En sus primeras declaraciones tras la deportación de la alumna gitana, el ministro de Interior ha asegurado que se mantendrá en su «rumbo»

20 oct 2013 . Actualizado a las 19:00 h.

La polémica deportación de la alumna gitana Leonarda Dibrani ha obligado a dar la cara al ministro del Interior, Manuel Valls, y a los sindicatos de policía, en un nuevo intento por acallar unas críticas que no han acabado con la decisión de permitir su regreso pero no el de su familia.

El tono lo marcó ayer el presidente, François Hollande, en una comparecencia televisada en la que subrayó que aunque la expulsión fue conforme a la ley sí hubo una «falta de discernimiento» en su ejecución, que tuvo lugar durante una excursión escolar.

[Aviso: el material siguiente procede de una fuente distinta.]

(* ===== verification/Notifications.v ===== *)
(** * internal/haoperations: notifications

    Channels, deliveries and the policy: the records of models.go and the pure functions of
    notifications.go. *)

From S2P Require Import Prelude GoRuntime Json Domain AuditMetadata ControlModel StoreRecords Effects.
From S2P Require Import ControlEffects OperationsModel HAModel HAOperations.

(** ** Records *)

(* src/internal/haoperations/models.go:256-268 NotificationChannel *)
Record NotificationChannel := mkChannel {
  Channel_ID : string;
  Channel_ClusterID : string;
  Channel_Name : string;
  Channel_ChannelType : string;
  Channel_Enabled : bool;
  Channel_DestinationSet : bool;
  Channel_DestinationSummary : string;
  Channel_SubscribedCategories : slice string;
  Channel_RecordVersion : Z;
  Channel_CreatedAt : Time;
  Channel_UpdatedAt : Time
}.

(* src/internal/haoperations/models.go:270-273 NotificationChannelRecord *)
Record NotificationChannelRecord := mkChannelRecord {
  ChannelRecord_Channel : NotificationChannel;
  ChannelRecord_Destination : EncryptedPayload
}.

(* src/internal/haoperations/models.go:275-279 NotificationPolicyEvent *)
Record NotificationPolicyEvent := mkPolicyEvent {
  PolicyEvent_EventType : string;
  PolicyEvent_Label : string;
  PolicyEvent_DefaultEnabled : bool
}.

(* src/internal/haoperations/models.go:281-285 NotificationPolicyGroup *)
Record NotificationPolicyGroup := mkPolicyGroup {
  PolicyGroup_ID : string;
  PolicyGroup_Label : string;
  PolicyGroup_Events : list NotificationPolicyEvent
}.

(* src/internal/haoperations/models.go:287-291 NotificationPolicy *)
Record NotificationPolicy := mkPolicy {
  Policy_EnabledEventTypes : list string;
  Policy_RecordVersion : Z;
  Policy_Groups : list NotificationPolicyGroup
}.

(* src/internal/haoperations/models.go:293-306 NotificationDelivery *)
Record NotificationDelivery := mkDelivery {
  Delivery_ID : string;
  Delivery_ChannelID : string;
  Delivery_EventID : string;
  Delivery_Status : string;
  Delivery_AttemptCount : Z;
  Delivery_ErrorCode : string;
  Delivery_ErrorSummary : string;
  Delivery_HTTPStatus : option Z;
  Delivery_NextAttemptAt : option Time;
  Delivery_CreatedAt : Time;
  Delivery_CompletedAt : option Time;
  Delivery_Event : HAEvent
}.

(* src/internal/haoperations/models.go:308-313 NotificationTestResult *)
Record NotificationTestResult := mkTestResult {
  TestResult_ChannelID : string;
  TestResult_Success : bool;
  TestResult_ErrorCode : string;
  TestResult_TestedAt : Time
}.

(** ** Categories and the policy *)

(* src/internal/haoperations/notifications.go:45-47 notificationCategories *)
Definition notificationCategories : list string :=
  ["dns"; "redundancy"; "certificates"; "versions"; "maintenance"; "upgrades"].

(* src/internal/haoperations/notifications.go:49-77 notificationPolicyGroups *)
Definition notificationPolicyGroups : list NotificationPolicyGroup :=
  [mkPolicyGroup "dns" "DNS"
     [mkPolicyEvent "dns.failed" "DNS degraded" true; mkPolicyEvent "dns.recovered" "DNS recovered" true];
   mkPolicyGroup "high_availability" "High Availability"
     [mkPolicyEvent "redundancy.degraded" "HA redundancy degraded" true;
      mkPolicyEvent "redundancy.at_risk" "DNS service at risk" true;
      mkPolicyEvent "redundancy.restored" "HA redundancy restored" true];
   mkPolicyGroup "certificates" "Certificates"
     [mkPolicyEvent "certificate.warning" "Certificate warning" false;
      mkPolicyEvent "certificate.critical" "Certificate critical" false;
      mkPolicyEvent "certificate.expired" "Certificate expired" false;
      mkPolicyEvent "certificate.recovered" "Certificate recovered" false];
   mkPolicyGroup "nodes_lifecycle" "Nodes and Lifecycle"
     [mkPolicyEvent "maintenance.started" "Maintenance started" false;
      mkPolicyEvent "maintenance.return_validation_failed" "Return validation failed" true;
      mkPolicyEvent "maintenance.ended" "Maintenance ended" false];
   mkPolicyGroup "updates" "Lifecycle and Updates"
     [mkPolicyEvent "version.update_available" "AdGuard Home update available" false;
      mkPolicyEvent "version.current" "AdGuard Home current" false;
      mkPolicyEvent "upgrade.started" "Guided upgrade started" false;
      mkPolicyEvent "upgrade.succeeded" "Guided upgrade succeeded" false;
      mkPolicyEvent "upgrade.validation_failed" "Guided upgrade validation failed" true]].

(** A copy, by way of JSON. *)
(* src/internal/haoperations/notifications.go:79-84 NotificationPolicyGroups *)
Definition NotificationPolicyGroups : list NotificationPolicyGroup := notificationPolicyGroups.

(* src/internal/haoperations/notifications.go:99-104 ValidateNotificationEventTypes *)
Definition policy_events : list NotificationPolicyEvent := flat_map PolicyGroup_Events notificationPolicyGroups.

(* src/internal/haoperations/notifications.go:86-96 RecommendedNotificationEventTypes *)
Definition RecommendedNotificationEventTypes : list string :=
  PolicyEvent_EventType <$> List.filter PolicyEvent_DefaultEnabled policy_events.

Section notifications.
Context {R : Runtime}.

(** The trimmed values without repetitions, as long as each is known. *)
(* src/internal/haoperations/notifications.go:105-117 ValidateNotificationEventTypes *)
Fixpoint known_values (known : list string) (unknown : error) (seen values : list string) : res (list string) :=
  match values with
  | [] => Ok []
  | value :: values =>
      let value := TrimSpace value in
      if negb (bool_decide (value ∈ known)) then Err unknown
      else if bool_decide (value ∈ seen) then known_values known unknown seen values
      else let? rest := known_values known unknown (value :: seen) values in Ok (value :: rest)
  end.

(* src/internal/haoperations/notifications.go:98-118 ValidateNotificationEventTypes *)
Definition ValidateNotificationEventTypes (values : list string) : res (list string) :=
  known_values (PolicyEvent_EventType <$> policy_events)
    (Validation "enabledEventTypes" "contains an unsupported notification event") [] values.

(* src/internal/haoperations/notifications.go:120-122 RecommendedNotificationCategories *)
Definition RecommendedNotificationCategories : list string :=
  ["dns"; "redundancy"; "certificates"; "versions"; "maintenance"; "upgrades"].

Teniendo en cuenta esas circunstancias «excepcionales», Hollande permitió el regreso de la joven en caso de que esta lo deseara pero no el de su familia, y anunció que se iban a reforzar las instrucciones en vigor para prohibir toda nueva interpelación en el marco escolar.

Dibrani ha dejado claro desde Mitrovica, en Kosovo, que no piensa volver sin sus padres ni sus cinco hermanos, y su rostro ha servido a los críticos contra la política de inmigración francesa, una de las más restrictivas de la Unión Europea, para poner de nuevo en el punto de mira al titular de esa cartera.

Sin salir del «rumbo»

«Nada me desviará de mi rumbo», dijo hoy Valls en una entrevista concedida al semanario «Journal Du Dimanche», en la que subrayó que «para que la inmigración se mantenga como una posibilidad, se deben controlar los flujos migratorios».

Los Dibrani habían agotado todos los recursos administrativos y judiciales para permanecer en Francia, con resultados fallidos, y su deportación la semana pasada, según insistió hoy el ministro, estuvo, por lo tanto, «justificada».

«Los extranjeros, incluso con familia o con niños escolarizados, cuando dejan de tener el derecho de estancia, tienen que dejar el territorio», subrayó desde JDD, donde calificó de «gesto de generosidad» la oferta de Hollande para que la joven vuelva, pero insistió en que el resto de su familia no tiene autorizada la vuelta.

Cientos de estudiantes contestaron ayer esta solución parcial, y las críticas, que desde hace una semana proceden más del campo de la mayoría gubernamental que de la derecha francesa, no han cesado en todo el fin de semana.